Samara Hoag, MN, RN, NCSN, Manager of Student Health Services Seattle Public Schools

“I believe that public education is a foundation of democracy,” says Hoag. “Reducing the equity gaps that exist in education – like healthcare – make it so everyone has real access to learning and can thrive.”

Throughout her career as a public school nurse and manager, Samara Hoag has been a dedicated advocate for the health and well-being of school children.

Hoag’s career in healthcare began during the AIDS epidemic, and it fittingly concluded during the COVID-19 pandemic, bookending her 40-year career with two significant societal threats. Throughout it all, Hoag demonstrated expertise, compassion, and a deep commitment to the community she served.

“Being a school nurse allowed me to build connections with students that lasted 15 years. From kindergarten on I had the honor of building relationships with families,” says Hoag. “School nursing is on-the-ground public health. Along with care services, we teach fundamental skills like brushing your teeth and good nutrition.”

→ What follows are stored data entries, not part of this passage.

(* =================================================================== *)
(** ** User enumeration ([src/index.ts] 58-79, part_000 182-206)        *)
(* =================================================================== *)

(** The test of the [catch] block, lines 71-73. *)
Definition isMissingAttributes (error : Error.t) : bool :=
  String.eqb (Error.name error) "InvalidParameterException"
  && (0 <=? JS.indexOf (Error.message error)
                       "One or more requested attributes do not exist")%Z.

(** One unit of [fuel] per [listUsers] call. Spreading an undefined
    [Users] throws inside the [try]; the recursive calls are returned
    without [await], so their rejections bypass this frame's [catch]. *)
Fixpoint getAllUsers (fuel : nat) (poolId : string)
    (accumedUsers : list UserType) (includeCustomAttrs : bool)
    (pageToken : option string) : M (list UserType) :=
  match fuel with
  | O => pending
  | S fuel =>
      tried ← attempt (
        response ← call (ListUsers poolId pageToken);
        match ListUsersResponse.Users response with
        | Some cognitoUsers =>
            mret (cognitoUsers, ListUsersResponse.PaginationToken response)
        | None => throw (Error.TypeError "cognitoUsers is not iterable")
        end);
      match tried with
      | inr (cognitoUsers, nextPageToken) =>
          if truthy nextPageToken
          then getAllUsers fuel poolId (accumedUsers ++ cognitoUsers)
                           includeCustomAttrs nextPageToken
          else mret (accumedUsers ++ cognitoUsers)
      | inl error =>
          if includeCustomAttrs && isMissingAttributes error
          then getAllUsers fuel poolId accumedUsers false pageToken
          else throw error
      end
  end.

(** The enumeration as the specification words the retry: after a
    missing-attributes rejection it starts over, with no accumulated
    users and no page token. Only used for comparison. *)
Fixpoint getAllUsers_restarting (fuel : nat) (poolId : string)
    (accumedUsers : list UserType) (includeCustomAttrs : bool)
    (pageToken : option string) : M (list UserType) :=
  match fuel with
  | O => pending
  | S fuel =>
      tried ← attempt (
        response ← call (ListUsers poolId pageToken);
        match ListUsersResponse.Users response with
        | Some cognitoUsers =>
            mret (cognitoUsers, ListUsersResponse.PaginationToken response)
        | None => throw (Error.TypeError "cognitoUsers is not iterable")
        end);
      match tried with
      | inr (cognitoUsers, nextPageToken) =>
          if truthy nextPageToken
          then getAllUsers_restarting fuel poolId (accumedUsers ++ cognitoUsers)
                                      includeCustomAttrs nextPageToken
          else mret (accumedUsers ++ cognitoUsers)
      | inl error =>
          if includeCustomAttrs && isMissingAttributes error
          then getAllUsers_restarting fuel poolId [] false None
          else throw error
      end
  end.

(** The number of rejected calls in a trace. *)
Definition rejections (events : list Event) : nat :=
  length (List.filter (fun ev => match ev with Sent _ rejected => rejected | _ => false end)
                      events).

(** The calls of a trace, each with whether it was rejected. *)
Definition requests (events : list Event) : list (Request * bool) :=
  omap (fun ev => match ev with
                  | Sent r rejected => Some (r, rejected)
                  | Wrote _ _ => None
                  end) events.

(** The state after [call r] when the backend moved to [w]. *)
Definition afterCall (st : State) (r : Request) (rejected : bool) (w : World) : State :=
  mkState w (trace st ++ [Sent r rejected])
          (cachedUserPoolIds st) (cachedIdentityPoolIds st).

(* =================================================================== *)
(** ** Inventory caches ([src/index.ts] 81-141, part_000 208-271)       *)
(* =================================================================== *)

Definition listIdentityPools (fuel : nat) : M (list IdentityPoolRecord.t) :=
  st ← getState;
  (if (length (cachedIdentityPoolIds st) =? 0)%nat then
     result ← pagedAWSCall
       (fun (params : nat) nextToken => call (ListIdentityPools params nextToken))
       60%nat
       (fun response => ListIdentityPoolsResponse.IdentityPools response)
       (fun response _ => mret (ListIdentityPoolsResponse.NextToken response))
       fuel;
     st ← getState;
     setCachedIdentityPoolIds
       (cachedIdentityPoolIds st ++ map IdentityPoolRecord.listed result)
   else mret tt);;
  st ← getState;
  mret (cachedIdentityPoolIds st).

Definition listUserPools (fuel : nat) : M (list UserPool.t) :=
  st ← getState;
  (if (length (cachedUserPoolIds st) =? 0)%nat then
     result ← pagedAWSCall
       (fun (params : nat) nextToken => call (ListUserPools params nextToken))
       60%nat
       (fun response => ListUserPoolsResponse.UserPools response)
       (fun response _ => mret (ListUserPoolsResponse.NextToken response))
       fuel;
     st ← getState;
     setCachedUserPoolIds (cachedUserPoolIds st ++ map UserPool.listed result)
   else mret tt);;
  st ← getState;
  mret (cachedUserPoolIds st).

(* =================================================================== *)
(** ** Classification ([src/index.ts] 143-234, part_000 273-364)        *)
(* =================================================================== *)

(** The body of the loop over user pools, lines 148-173. The [catch]
    only logs. *)
Definition classifyUserPool (fuel : nat) (pool : UserPool.t) : M UserPool.t :=
  let poolId := UserPool.Id pool in
  tried ← attempt (
    poolUsers ← getAllUsers fuel poolId [] true None;
    let isAllUserForceChangePassword :=
      (0 <? length poolUsers)%nat
      && forallb (fun poolUser =>
                    bool_decide (UserStatus poolUser = Some "FORCE_CHANGE_PASSWORD"))
                 poolUsers in
    let isEmptyUsers := (length poolUsers =? 0)%nat in
    let pool :=
      if isEmptyUsers
      then UserPool.mk (UserPool.description pool)
                       (Some true) (Some "Is empty users") (Some poolUsers)
      else pool in
    let pool :=
      if isAllUserForceChangePassword
      then UserPool.mk (UserPool.description pool)
                       (Some true) (Some "Is all users force change password")
                       (Some poolUsers)
      else pool in
    mret pool);
  match tried with
  | inr pool => mret pool
  | inl error => mret pool
  end.

(** Lines 200-206; [realPools] is the variable the closure captures. *)
Definition findUserPoolByProviderName (realPools : list UserPool.t)
    (providerName : option string) : list UserPool.t :=
  let userPoolMatchs :=
    List.filter
      (fun pool =>
         truthy ((fun p => JS.endsWith p ("/" +:+ UserPool.Id pool)) <$> providerName))
      realPools in
  if truthy ((fun p => JS.startsWith p "cognito-idp") <$> providerName)
     && (0 <? length userPoolMatchs)%nat
  then userPoolMatchs
  else [].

A key goal of Hoag’s was to establish an effective immunization process for school-age children to protect them against common vaccine-preventable diseases. This service, often overlooked, plays a critical role in public health. Then came the unexpected arrival of COVID-19, a challenge that Hoag met head-on with expertise and ingenuity.

Hoag played a crucial role in orchestrating hundreds of vaccine clinics in collaboration with school staff and the WA Department of Health. These clinics were able to vaccinate tens of thousands of adults and children. To ensure everyone had equitable access to vaccines, Hoag and her colleagues worked long hours to problem-solve the best ways to reach marginalized communities.

The impact of this COVID vaccination outreach work was staggering. Nationally, vaccine doses for the 11-18-year-old population hovered around 60%, while Seattle Public Schools achieved close to 90%. In fact, the vaccination compliance rate for government requirements in the entire district reached an impressive 98.2%.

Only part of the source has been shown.